(Records for the exercise)

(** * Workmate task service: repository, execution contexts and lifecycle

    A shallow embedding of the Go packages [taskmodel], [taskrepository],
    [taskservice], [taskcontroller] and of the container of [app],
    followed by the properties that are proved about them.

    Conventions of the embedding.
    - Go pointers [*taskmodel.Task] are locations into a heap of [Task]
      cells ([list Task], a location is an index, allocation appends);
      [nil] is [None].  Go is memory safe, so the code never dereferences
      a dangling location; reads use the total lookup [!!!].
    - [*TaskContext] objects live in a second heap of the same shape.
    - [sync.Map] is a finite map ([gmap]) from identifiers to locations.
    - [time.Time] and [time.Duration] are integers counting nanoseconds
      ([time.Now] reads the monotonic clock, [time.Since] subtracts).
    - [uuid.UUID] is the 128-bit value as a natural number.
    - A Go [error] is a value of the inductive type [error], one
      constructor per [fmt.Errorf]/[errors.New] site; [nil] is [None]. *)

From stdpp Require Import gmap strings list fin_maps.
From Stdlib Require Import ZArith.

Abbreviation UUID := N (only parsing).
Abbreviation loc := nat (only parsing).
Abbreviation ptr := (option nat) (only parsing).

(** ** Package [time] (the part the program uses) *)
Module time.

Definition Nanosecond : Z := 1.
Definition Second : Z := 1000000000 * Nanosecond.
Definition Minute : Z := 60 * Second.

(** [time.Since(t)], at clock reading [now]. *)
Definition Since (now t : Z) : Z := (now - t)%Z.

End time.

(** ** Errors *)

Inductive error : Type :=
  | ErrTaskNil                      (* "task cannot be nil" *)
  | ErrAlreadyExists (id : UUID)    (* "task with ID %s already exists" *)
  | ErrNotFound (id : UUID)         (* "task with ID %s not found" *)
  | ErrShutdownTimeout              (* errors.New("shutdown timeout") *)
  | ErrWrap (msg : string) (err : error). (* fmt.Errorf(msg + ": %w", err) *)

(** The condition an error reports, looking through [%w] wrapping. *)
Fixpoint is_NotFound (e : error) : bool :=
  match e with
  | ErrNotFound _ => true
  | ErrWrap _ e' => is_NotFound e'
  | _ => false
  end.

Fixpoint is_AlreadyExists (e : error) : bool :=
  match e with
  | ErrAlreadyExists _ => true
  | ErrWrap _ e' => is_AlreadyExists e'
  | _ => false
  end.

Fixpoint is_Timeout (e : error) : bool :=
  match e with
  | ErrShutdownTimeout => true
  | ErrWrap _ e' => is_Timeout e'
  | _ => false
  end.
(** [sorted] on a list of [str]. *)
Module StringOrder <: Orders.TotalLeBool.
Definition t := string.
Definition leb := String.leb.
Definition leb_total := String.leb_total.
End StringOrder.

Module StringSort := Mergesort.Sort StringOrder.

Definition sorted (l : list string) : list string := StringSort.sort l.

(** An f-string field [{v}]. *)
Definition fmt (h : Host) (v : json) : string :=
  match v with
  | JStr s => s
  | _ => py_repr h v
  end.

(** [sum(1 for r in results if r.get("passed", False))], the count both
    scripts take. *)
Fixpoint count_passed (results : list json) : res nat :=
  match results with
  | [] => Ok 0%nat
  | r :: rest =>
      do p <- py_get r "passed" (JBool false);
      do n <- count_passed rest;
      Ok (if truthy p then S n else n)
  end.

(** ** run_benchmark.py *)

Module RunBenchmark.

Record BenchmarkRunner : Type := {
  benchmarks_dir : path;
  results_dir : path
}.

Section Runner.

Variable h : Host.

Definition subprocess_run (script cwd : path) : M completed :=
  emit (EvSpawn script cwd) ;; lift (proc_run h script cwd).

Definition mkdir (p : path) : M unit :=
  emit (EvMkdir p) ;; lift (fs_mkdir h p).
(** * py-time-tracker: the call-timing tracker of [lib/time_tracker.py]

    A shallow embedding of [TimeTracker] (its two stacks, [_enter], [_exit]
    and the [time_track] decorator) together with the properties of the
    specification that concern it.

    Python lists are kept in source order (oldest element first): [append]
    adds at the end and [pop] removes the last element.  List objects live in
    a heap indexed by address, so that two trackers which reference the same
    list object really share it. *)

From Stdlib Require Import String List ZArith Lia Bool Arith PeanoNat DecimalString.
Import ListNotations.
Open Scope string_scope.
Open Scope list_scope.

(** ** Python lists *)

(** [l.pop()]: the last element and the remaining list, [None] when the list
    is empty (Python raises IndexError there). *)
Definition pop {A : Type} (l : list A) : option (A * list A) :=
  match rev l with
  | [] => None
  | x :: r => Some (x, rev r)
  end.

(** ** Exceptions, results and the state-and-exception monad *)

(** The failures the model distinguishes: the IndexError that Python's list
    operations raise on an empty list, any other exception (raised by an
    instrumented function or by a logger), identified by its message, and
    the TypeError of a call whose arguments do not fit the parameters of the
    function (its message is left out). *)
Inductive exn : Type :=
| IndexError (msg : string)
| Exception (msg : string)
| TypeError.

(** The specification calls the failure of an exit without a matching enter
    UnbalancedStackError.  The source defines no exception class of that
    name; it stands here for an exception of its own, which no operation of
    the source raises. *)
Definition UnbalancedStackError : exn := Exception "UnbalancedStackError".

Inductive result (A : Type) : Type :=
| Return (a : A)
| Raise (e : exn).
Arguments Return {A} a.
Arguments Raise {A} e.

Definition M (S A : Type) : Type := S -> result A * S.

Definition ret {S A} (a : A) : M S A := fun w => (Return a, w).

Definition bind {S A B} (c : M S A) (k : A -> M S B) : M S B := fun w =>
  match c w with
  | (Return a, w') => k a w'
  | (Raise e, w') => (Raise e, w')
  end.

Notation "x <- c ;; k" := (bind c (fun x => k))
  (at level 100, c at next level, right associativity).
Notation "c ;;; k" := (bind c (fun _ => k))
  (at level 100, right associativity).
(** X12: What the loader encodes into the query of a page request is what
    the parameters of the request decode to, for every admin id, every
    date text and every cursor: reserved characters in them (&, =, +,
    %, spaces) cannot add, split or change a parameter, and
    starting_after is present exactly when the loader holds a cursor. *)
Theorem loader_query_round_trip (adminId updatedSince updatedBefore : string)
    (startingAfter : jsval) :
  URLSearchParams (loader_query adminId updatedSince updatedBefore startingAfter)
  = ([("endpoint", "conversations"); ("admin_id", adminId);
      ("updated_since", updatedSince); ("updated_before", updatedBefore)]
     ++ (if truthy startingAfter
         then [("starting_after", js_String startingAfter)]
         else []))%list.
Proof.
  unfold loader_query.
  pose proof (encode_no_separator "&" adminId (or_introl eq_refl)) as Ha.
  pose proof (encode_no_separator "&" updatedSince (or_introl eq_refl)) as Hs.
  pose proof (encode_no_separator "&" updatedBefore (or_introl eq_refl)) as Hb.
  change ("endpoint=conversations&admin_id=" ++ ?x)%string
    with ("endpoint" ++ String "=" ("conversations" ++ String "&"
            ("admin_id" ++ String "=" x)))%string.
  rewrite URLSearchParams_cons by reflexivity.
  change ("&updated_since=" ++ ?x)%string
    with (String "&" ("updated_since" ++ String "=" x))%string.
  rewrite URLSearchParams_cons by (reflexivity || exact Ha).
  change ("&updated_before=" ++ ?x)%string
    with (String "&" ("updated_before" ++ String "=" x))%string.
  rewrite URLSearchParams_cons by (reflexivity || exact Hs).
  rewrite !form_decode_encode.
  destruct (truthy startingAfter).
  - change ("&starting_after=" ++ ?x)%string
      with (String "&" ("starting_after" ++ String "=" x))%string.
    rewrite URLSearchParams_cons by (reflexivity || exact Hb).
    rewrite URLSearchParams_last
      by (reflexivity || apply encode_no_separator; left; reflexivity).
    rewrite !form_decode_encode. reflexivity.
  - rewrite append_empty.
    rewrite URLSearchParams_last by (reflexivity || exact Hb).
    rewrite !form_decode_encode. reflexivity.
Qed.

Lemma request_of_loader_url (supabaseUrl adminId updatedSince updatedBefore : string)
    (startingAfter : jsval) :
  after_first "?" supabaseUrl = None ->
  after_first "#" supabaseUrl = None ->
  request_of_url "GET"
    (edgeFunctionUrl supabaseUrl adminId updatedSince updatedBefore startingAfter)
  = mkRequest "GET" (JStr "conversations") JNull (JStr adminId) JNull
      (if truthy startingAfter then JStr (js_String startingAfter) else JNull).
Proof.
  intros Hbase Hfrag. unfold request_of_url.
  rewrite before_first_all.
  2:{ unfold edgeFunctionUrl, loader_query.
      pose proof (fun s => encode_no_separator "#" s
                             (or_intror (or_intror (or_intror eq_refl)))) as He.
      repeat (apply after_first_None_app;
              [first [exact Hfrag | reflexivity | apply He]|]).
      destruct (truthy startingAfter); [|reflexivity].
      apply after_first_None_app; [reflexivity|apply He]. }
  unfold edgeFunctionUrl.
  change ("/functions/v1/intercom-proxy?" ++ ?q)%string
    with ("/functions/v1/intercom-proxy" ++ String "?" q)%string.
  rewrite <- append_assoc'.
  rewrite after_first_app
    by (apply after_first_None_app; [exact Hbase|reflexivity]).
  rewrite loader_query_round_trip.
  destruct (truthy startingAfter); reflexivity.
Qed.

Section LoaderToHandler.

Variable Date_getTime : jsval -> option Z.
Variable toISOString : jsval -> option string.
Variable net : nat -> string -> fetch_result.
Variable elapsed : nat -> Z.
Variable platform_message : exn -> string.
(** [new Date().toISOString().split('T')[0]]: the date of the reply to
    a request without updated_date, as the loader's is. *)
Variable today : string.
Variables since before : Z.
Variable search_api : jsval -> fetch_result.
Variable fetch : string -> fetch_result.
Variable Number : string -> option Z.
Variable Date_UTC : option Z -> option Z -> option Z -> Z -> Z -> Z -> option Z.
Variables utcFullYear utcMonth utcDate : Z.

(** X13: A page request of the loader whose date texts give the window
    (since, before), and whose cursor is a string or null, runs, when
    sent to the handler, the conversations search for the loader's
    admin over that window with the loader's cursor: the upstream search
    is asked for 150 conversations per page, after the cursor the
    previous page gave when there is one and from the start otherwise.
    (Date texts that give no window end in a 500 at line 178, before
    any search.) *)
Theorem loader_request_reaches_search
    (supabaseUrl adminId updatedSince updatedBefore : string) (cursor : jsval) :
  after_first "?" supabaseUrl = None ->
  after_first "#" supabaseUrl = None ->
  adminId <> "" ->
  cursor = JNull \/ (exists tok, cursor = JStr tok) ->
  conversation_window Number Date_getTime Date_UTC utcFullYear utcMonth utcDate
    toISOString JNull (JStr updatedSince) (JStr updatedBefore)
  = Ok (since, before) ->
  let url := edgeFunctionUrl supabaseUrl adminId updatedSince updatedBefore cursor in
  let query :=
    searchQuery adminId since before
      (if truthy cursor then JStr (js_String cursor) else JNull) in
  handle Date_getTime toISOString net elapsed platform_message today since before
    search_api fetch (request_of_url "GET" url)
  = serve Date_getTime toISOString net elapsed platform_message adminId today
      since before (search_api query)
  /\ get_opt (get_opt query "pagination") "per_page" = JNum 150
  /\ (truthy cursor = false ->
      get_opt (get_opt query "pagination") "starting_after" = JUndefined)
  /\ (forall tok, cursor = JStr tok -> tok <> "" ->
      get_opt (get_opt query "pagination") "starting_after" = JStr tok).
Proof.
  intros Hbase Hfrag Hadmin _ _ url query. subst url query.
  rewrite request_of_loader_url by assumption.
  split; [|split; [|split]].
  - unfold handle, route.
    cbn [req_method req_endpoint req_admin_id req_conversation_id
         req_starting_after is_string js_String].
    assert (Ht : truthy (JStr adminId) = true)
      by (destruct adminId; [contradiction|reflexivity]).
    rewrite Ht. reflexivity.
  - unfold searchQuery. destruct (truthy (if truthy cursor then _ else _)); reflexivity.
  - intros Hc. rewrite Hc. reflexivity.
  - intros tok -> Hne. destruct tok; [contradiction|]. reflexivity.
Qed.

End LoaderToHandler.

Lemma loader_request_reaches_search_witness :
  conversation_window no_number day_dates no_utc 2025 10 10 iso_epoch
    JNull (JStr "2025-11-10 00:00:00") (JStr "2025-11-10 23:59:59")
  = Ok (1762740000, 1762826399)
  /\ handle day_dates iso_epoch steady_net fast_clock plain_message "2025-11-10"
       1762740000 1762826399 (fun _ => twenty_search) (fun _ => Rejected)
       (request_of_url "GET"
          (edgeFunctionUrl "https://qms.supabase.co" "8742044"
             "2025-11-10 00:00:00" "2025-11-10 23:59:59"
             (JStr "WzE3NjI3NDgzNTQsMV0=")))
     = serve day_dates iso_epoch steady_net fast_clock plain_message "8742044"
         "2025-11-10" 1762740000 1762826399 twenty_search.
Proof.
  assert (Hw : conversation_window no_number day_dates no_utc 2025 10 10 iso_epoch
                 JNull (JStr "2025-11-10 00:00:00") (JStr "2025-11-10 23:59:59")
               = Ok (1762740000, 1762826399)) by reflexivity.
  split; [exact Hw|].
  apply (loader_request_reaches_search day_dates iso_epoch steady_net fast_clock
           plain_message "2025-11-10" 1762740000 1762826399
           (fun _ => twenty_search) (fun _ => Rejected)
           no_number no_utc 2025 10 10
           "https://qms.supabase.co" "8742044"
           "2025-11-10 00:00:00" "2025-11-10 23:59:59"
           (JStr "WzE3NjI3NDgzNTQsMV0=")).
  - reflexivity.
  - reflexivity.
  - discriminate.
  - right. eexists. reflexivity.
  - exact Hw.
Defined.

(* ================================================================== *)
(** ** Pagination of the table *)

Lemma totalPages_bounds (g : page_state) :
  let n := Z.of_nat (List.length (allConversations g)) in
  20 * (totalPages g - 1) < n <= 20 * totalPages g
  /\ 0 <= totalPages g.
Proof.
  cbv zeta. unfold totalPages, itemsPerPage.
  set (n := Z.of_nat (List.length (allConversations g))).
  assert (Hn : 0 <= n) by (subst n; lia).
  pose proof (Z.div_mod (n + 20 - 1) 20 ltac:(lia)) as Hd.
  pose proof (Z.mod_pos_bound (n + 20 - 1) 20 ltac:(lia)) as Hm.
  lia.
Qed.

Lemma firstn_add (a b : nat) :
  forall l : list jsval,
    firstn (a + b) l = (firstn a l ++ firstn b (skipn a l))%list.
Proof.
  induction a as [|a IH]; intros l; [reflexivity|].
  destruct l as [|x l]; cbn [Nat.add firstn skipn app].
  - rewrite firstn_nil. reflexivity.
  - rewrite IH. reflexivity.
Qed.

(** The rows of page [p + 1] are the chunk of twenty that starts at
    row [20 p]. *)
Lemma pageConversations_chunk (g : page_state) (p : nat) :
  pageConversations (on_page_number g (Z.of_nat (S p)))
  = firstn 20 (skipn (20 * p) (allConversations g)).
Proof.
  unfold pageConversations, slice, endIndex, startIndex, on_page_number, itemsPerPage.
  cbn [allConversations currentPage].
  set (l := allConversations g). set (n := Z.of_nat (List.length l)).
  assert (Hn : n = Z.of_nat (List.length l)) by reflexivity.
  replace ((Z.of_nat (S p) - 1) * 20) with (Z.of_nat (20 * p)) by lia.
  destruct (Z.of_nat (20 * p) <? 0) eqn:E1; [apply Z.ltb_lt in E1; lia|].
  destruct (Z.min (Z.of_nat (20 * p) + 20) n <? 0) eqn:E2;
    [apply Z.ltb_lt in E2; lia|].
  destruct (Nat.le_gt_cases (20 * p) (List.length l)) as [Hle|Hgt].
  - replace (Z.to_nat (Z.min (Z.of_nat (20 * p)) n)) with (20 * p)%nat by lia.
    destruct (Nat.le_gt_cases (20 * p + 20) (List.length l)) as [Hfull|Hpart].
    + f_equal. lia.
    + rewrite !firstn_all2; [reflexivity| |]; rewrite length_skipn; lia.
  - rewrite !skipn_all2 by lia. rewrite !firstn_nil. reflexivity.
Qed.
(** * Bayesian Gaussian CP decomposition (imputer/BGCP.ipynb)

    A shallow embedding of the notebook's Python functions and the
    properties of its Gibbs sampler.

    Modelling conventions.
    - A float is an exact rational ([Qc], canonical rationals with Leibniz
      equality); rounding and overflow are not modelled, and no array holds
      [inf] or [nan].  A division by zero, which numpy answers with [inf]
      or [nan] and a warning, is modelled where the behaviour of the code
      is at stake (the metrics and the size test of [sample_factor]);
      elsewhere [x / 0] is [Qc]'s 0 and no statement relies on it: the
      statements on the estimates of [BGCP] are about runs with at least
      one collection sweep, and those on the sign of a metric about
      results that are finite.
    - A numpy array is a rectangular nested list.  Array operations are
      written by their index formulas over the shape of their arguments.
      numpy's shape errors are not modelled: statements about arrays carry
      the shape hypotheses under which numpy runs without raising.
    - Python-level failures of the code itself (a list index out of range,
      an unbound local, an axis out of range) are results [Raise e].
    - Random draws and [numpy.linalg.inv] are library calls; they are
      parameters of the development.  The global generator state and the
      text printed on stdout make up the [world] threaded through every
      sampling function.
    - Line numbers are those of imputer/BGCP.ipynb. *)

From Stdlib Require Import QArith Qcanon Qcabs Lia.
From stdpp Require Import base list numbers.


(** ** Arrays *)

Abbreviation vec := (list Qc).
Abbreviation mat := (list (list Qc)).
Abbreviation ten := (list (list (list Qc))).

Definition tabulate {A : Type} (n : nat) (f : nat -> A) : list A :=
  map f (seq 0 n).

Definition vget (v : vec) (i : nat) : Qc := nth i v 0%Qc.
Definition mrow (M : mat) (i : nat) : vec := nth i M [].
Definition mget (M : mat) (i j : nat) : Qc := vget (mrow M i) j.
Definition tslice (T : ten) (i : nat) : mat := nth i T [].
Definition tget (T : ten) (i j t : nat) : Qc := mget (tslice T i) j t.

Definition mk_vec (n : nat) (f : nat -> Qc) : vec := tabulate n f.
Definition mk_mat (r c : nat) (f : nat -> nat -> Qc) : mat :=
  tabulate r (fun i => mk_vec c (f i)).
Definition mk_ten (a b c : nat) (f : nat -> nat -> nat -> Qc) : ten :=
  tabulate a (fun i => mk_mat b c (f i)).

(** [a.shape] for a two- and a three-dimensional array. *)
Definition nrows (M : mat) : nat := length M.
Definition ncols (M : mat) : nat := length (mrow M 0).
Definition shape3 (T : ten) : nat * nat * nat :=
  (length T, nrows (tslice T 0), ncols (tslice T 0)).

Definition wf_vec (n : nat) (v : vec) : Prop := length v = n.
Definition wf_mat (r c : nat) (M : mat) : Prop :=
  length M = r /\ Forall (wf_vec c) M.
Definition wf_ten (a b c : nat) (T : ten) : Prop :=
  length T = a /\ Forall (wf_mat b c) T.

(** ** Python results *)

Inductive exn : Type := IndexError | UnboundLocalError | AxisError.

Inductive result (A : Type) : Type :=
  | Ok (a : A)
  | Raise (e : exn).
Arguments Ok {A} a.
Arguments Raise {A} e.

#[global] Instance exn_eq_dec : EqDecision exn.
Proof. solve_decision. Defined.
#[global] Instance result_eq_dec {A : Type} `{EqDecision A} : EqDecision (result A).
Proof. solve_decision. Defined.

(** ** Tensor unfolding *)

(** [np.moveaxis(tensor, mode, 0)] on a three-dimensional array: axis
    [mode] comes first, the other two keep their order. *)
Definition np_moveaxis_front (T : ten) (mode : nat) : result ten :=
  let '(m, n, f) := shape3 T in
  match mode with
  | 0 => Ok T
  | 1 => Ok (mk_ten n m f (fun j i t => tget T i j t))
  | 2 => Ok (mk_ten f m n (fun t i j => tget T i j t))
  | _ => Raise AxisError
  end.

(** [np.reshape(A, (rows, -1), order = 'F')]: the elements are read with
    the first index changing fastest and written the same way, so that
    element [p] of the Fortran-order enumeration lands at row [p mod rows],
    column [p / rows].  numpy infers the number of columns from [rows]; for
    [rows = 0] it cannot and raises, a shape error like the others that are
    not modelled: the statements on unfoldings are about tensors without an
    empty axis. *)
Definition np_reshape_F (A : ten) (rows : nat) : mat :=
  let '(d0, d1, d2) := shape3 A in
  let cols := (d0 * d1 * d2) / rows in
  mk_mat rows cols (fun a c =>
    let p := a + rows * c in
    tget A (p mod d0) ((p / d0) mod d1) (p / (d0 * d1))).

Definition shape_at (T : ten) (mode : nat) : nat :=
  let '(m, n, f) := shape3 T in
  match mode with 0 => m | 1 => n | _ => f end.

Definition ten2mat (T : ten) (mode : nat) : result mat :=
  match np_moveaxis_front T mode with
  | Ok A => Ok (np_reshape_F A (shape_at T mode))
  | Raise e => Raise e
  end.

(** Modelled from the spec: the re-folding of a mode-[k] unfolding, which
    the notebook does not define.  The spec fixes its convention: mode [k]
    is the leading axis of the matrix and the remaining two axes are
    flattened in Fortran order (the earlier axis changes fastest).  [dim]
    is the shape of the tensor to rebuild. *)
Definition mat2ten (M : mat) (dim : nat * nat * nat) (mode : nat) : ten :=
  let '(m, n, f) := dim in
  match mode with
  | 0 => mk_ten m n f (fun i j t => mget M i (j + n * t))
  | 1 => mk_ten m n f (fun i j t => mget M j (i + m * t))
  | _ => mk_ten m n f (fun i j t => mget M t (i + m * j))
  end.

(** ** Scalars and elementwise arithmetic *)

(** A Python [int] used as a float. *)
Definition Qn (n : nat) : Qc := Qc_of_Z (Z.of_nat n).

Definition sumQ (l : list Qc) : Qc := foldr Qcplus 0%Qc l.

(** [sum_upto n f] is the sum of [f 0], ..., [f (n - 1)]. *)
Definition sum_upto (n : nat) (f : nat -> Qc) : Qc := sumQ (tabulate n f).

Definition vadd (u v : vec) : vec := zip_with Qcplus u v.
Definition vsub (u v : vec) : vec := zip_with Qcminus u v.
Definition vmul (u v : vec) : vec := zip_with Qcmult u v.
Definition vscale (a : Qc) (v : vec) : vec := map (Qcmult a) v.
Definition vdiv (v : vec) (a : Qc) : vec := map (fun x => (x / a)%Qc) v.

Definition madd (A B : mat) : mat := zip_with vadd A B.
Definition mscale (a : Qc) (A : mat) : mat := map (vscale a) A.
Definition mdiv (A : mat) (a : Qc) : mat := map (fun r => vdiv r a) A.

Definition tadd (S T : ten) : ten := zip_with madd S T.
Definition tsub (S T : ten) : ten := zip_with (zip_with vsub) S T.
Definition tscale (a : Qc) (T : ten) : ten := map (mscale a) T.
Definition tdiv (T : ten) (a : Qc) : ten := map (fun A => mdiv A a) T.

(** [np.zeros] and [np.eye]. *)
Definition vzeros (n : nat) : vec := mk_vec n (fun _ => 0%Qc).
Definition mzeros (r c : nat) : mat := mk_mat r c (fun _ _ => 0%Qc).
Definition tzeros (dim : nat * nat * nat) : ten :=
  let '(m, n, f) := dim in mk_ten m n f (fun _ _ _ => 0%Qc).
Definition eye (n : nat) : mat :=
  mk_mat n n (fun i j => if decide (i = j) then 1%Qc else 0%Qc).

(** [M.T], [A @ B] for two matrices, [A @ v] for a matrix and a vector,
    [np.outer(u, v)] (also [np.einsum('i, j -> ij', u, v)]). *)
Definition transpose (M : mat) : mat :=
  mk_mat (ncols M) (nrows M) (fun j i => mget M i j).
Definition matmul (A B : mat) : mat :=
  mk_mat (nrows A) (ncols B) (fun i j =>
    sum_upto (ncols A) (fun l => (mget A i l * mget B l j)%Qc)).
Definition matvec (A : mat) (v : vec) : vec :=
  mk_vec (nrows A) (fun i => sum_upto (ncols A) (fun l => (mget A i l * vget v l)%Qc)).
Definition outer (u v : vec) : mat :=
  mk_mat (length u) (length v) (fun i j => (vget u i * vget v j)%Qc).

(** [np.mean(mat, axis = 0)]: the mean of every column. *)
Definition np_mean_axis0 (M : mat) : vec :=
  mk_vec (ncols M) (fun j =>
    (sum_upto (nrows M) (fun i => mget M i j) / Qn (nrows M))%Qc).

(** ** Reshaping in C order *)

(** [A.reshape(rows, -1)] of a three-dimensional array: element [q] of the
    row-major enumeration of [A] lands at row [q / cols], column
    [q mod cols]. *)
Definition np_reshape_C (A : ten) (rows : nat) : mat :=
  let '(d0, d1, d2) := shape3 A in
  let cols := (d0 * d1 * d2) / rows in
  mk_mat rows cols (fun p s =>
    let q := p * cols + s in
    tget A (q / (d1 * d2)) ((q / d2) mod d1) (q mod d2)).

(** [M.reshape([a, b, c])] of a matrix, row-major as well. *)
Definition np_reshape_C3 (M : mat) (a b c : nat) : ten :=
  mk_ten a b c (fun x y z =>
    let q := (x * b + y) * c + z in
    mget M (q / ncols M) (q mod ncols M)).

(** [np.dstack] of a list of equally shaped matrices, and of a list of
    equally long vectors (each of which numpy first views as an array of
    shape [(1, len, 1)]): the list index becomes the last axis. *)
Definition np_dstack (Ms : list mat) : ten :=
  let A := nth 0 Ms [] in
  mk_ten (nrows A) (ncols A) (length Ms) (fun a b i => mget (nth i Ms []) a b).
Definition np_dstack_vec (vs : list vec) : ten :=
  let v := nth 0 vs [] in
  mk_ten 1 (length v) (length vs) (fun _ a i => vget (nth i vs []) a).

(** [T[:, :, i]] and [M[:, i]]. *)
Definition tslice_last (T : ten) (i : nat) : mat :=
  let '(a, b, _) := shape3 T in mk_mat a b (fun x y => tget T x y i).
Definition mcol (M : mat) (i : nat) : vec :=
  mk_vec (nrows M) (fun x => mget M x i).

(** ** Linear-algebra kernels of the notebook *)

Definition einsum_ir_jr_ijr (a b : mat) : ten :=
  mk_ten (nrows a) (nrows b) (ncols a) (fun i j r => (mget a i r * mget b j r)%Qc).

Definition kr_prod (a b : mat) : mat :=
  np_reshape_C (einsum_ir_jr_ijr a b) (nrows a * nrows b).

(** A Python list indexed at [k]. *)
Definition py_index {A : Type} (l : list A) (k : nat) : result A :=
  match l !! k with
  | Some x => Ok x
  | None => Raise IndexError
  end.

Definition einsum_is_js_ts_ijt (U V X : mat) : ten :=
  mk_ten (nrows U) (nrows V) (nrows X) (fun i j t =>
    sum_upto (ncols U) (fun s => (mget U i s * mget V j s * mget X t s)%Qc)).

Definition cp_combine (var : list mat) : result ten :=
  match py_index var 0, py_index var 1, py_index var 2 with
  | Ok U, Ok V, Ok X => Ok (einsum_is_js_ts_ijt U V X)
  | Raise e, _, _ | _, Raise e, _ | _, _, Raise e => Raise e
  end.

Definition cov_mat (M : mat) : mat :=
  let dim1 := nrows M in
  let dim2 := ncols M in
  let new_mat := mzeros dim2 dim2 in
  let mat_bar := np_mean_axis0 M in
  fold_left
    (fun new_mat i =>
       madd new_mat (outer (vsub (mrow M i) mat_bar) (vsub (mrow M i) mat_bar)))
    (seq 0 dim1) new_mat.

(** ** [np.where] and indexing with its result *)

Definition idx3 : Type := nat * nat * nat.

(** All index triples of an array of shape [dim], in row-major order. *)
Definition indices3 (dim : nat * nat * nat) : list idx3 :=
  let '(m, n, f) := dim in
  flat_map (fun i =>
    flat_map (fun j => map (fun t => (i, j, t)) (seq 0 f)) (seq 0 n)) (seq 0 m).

(End Records for the exercise)

-- Exercise description --
Leave out every line above except those from the line with "Definition np_moveaxis_front (T" up to and including the line with "M i (j + n * t))", and copy those exactly.

-- Solution to the problem --
Definition np_moveaxis_front (T : ten) (mode : nat) : result ten :=
  let '(m, n, f) := shape3 T in
  match mode with
  | 0 => Ok T
  | 1 => Ok (mk_ten n m f (fun j i t => tget T i j t))
  | 2 => Ok (mk_ten f m n (fun t i j => tget T i j t))
  | _ => Raise AxisError
  end.

(** [np.reshape(A, (rows, -1), order = 'F')]: the elements are read with
    the first index changing fastest and written the same way, so that
    element [p] of the Fortran-order enumeration lands at row [p mod rows],
    column [p / rows].  numpy infers the number of columns from [rows]; for
    [rows = 0] it cannot and raises, a shape error like the others that are
    not modelled: the statements on unfoldings are about tensors without an
    empty axis. *)
Definition np_reshape_F (A : ten) (rows : nat) : mat :=
  let '(d0, d1, d2) := shape3 A in
  let cols := (d0 * d1 * d2) / rows in
  mk_mat rows cols (fun a c =>
    let p := a + rows * c in
    tget A (p mod d0) ((p / d0) mod d1) (p / (d0 * d1))).

Definition shape_at (T : ten) (mode : nat) : nat :=
  let '(m, n, f) := shape3 T in
  match mode with 0 => m | 1 => n | _ => f end.

Definition ten2mat (T : ten) (mode : nat) : result mat :=
  match np_moveaxis_front T mode with
  | Ok A => Ok (np_reshape_F A (shape_at T mode))
  | Raise e => Raise e
  end.

(** Modelled from the spec: the re-folding of a mode-[k] unfolding, which
    the notebook does not define.  The spec fixes its convention: mode [k]
    is the leading axis of the matrix and the remaining two axes are
    flattened in Fortran order (the earlier axis changes fastest).  [dim]
    is the shape of the tensor to rebuild. *)
Definition mat2ten (M : mat) (dim : nat * nat * nat) (mode : nat) : ten :=
  let '(m, n, f) := dim in
  match mode with
  | 0 => mk_ten m n f (fun i j t => mget M i (j + n * t))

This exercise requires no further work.